Lemma weightedScore_all (t : Z) : 0 < t -> weightedScore t t = Ok 100.
Proof.
  intros Ht. pose proof unit_pos as U.
  rewrite weightedScore_eq by lia. rewrite scaled_all by lia.
  apply f_equal. apply Z.quot_mul. lia.
Qed.

Lemma weightedScore_nothing (t : Z) : weightedScore 0 t = Ok 0.
Proof.
  destruct (Z.ltb_spec 0 t) as [Ht|Ht].
  - pose proof unit_pos as U.
    rewrite weightedScore_eq by lia. rewrite scaled_none by lia.
    apply f_equal. apply Z.quot_0_l. lia.
  - unfold weightedScore. destruct (Z.ltb_spec 0 t); [lia|reflexivity].
Qed.

End ScoreOrder.

(** X1.  With the total weight fixed, the score does not decrease when
    more weight is earned. *)
Theorem weightedScore_monotone (e1 e2 t : Z) :
  0 <= e1 <= e2 -> e2 <= t ->
  exists s1 s2,
    weightedScore e1 t = Ok s1 /\ weightedScore e2 t = Ok s2 /\ s1 <= s2.
Proof.
  intros He Hb. destruct (Z.ltb_spec 0 t) as [Ht|Ht].
  - exists (Z.quot (ScoreFacts.scaled e1 t) Binary64.unit),
           (Z.quot (ScoreFacts.scaled e2 t) Binary64.unit).
    split; [apply ScoreFacts.weightedScore_eq; lia|].
    split; [apply ScoreFacts.weightedScore_eq; lia|].
    pose proof Rounding.unit_pos.
    pose proof (ScoreFacts.scaled_range e1 t ltac:(lia) Ht).
    rewrite !Z.quot_div_nonneg; try lia.
    + apply Z.div_le_mono; [lia|]. apply ScoreOrder.scaled_mono; lia.
    + pose proof (ScoreFacts.scaled_range e2 t ltac:(lia) Ht). lia.
  - exists 0, 0. unfold weightedScore. destruct (Z.ltb_spec 0 t); [lia|].
    repeat split; lia.
Qed.

Lemma weightedScore_monotone_witness :
  (0 <= 1 <= 2) /\ 2 <= 3 /\
  exists s1 s2,
    weightedScore 1 3 = Ok s1 /\ weightedScore 2 3 = Ok s2 /\ s1 <= s2.
Proof.
  assert (H1 : 0 <= 1 <= 2) by lia. assert (H2 : 2 <= 3) by lia.
  split; [exact H1|]. split; [exact H2|].
  exact (weightedScore_monotone 1 2 3 H1 H2).
Defined.

(** X2.  When the whole of a positive total weight is earned the score is
    100, and when none of it is earned the score is 0. *)
Theorem weightedScore_all_or_nothing (t : Z) :
  0 < t -> weightedScore t t = Ok 100 /\ weightedScore 0 t = Ok 0.
Proof.
  intros Ht. split; [apply ScoreOrder.weightedScore_all; exact Ht|].
  apply ScoreOrder.weightedScore_nothing.
Qed.

Lemma weightedScore_all_or_nothing_witness :
  0 < 7 /\ weightedScore 7 7 = Ok 100 /\ weightedScore 0 7 = Ok 0.
Proof.
  assert (H : 0 < 7) by lia. split; [exact H|].
  exact (weightedScore_all_or_nothing 7 H).
Defined.

Definition outcome_key (r : TestResult) : string * PyValue * bool * Z :=
  (tr_label r, tr_expected r, tr_hidden r, tr_weight r).

Definition case_key (tc : TestCase * bool) : string * PyValue * bool * Z :=
  (get (tc_label (fst tc)) "Unnamed test", get (tc_expected (fst tc)) PyNone,
   snd tc, weightOf tc).

(** A child process that left no decodable result: it ran out of time,
    could not be run, printed nothing, or printed lines that are not JSON. *)
Definition no_result `{Sandbox} (p : ProcResult) : Prop :=
  match p with
  | TimeoutExpired | RunFailed _ => True
  | Completed stdout _ =>
      forall l, In l (splitlines (strip stdout)) -> forall v, json_loads l <> Loaded v
  end.

Definition failed_status (r : TestResult) : Prop :=
  (tr_status r = PyStr "error" \/ tr_status r = PyStr "timeout") /\ tr_actual r = PyNone.

Section CorrectnessRecords.

Context `{Sandbox} `{Builtins}.

Lemma evalCase_record (code pre : string) (call : nat) (tc : TestCase * bool)
      (st st' : LoopState) :
  evalCase code pre call tc st = Ok st' ->
  exists r, testResults st' = List.app (testResults st) [r] /\ outcome_key r = case_key tc.
Proof.
  unfold evalCase, outcome_key, case_key, weightOf.
  destruct (subscript _ "status") as [status0|]; cbn [bind]; [|discriminate].
  destruct (py_eq status0 (PyStr "ok")).
  - destruct (subscript _ "result") as [actual|]; cbn [bind]; [|discriminate].
    destruct (_valuesMatch _ _ _) as [b|]; cbn [bind]; [|discriminate].
    intros E; injection E as <-. eexists. split; reflexivity.
  - intros E; injection E as <-. eexists. split; reflexivity.
Qed.

Lemma evalCases_records (code pre : string) (cases : list (TestCase * bool)) :
  forall (call : nat) (st st' : LoopState),
    evalCases code pre call cases st = Ok st' ->
    map outcome_key (testResults st')
    = List.app (map outcome_key (testResults st)) (map case_key cases).
Proof.
  induction cases as [|tc rest IH]; intros call st st' Run; cbn [evalCases] in Run.
  - injection Run as <-. cbn [map]. rewrite app_nil_r. reflexivity.
  - destruct (evalCase code pre call tc st) as [st1|] eqn:E; cbn [bind] in Run;
      [|discriminate].
    apply evalCase_record in E. destruct E as (r & Hr & Hk).
    rewrite (IH _ _ _ Run), Hr, map_app. cbn [map]. rewrite Hk, <- app_assoc.
    reflexivity.
Qed.

(** X3.  A report holds one outcome per test case, in the order of the
    visible cases followed by the hidden ones, each with the label, the
    expected value, the hidden flag and the weight of its case; total is
    their number and passed lies between 0 and total. *)
Theorem outcomes_follow_cases (code : string) (problem : Problem) (r : CorrectnessReport) :
  runCorrectnessEvaluation code problem = Ok r ->
  map outcome_key (cr_testResults r) = map case_key (allTestCases problem) /\
  map tr_hidden (cr_testResults r)
  = List.app (map (fun _ => false) (testCases problem))
             (map (fun _ => true) (hiddenTestCases problem)) /\
  cr_total r = Z.of_nat (List.length (cr_testResults r)) /\
  0 <= cr_passed r <= cr_total r.
Proof.
  unfold runCorrectnessEvaluation.
  destruct (runLoop code problem) as [st|] eqn:Loop; cbn [bind]; [|discriminate].
  destruct (weightedScore _ _) as [s|]; cbn [bind]; [|discriminate].
  intros E; injection E as <-. cbn [cr_testResults cr_total cr_passed].
  unfold runLoop in Loop. apply evalCases_records in Loop. cbn [testResults map app] in Loop.
  assert (Hlen : List.length (testResults st) = List.length (allTestCases problem)).
  { rewrite <- (length_map outcome_key), Loop, length_map. reflexivity. }
  split; [exact Loop|]. split.
  - assert (Hh : map tr_hidden (testResults st) = map snd (allTestCases problem)).
    { assert (Hm : map (fun k => snd (fst k)) (map outcome_key (testResults st))
                   = map (fun k => snd (fst k)) (map case_key (allTestCases problem)))
        by (rewrite Loop; reflexivity).
      rewrite !map_map in Hm. exact Hm. }
    rewrite Hh. unfold allTestCases. rewrite map_app, !map_map. reflexivity.
  - split; [rewrite Hlen; reflexivity|].
    pose proof (filter_length_le (status_is "pass") (testResults st)). lia.
Qed.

• **Directions**
Whenever the word "eexists" appears in a line above, copy that line.

• **Worked solution**
    intros E; injection E as <-. eexists. split; reflexivity.
  - intros E; injection E as <-. eexists. split; reflexivity.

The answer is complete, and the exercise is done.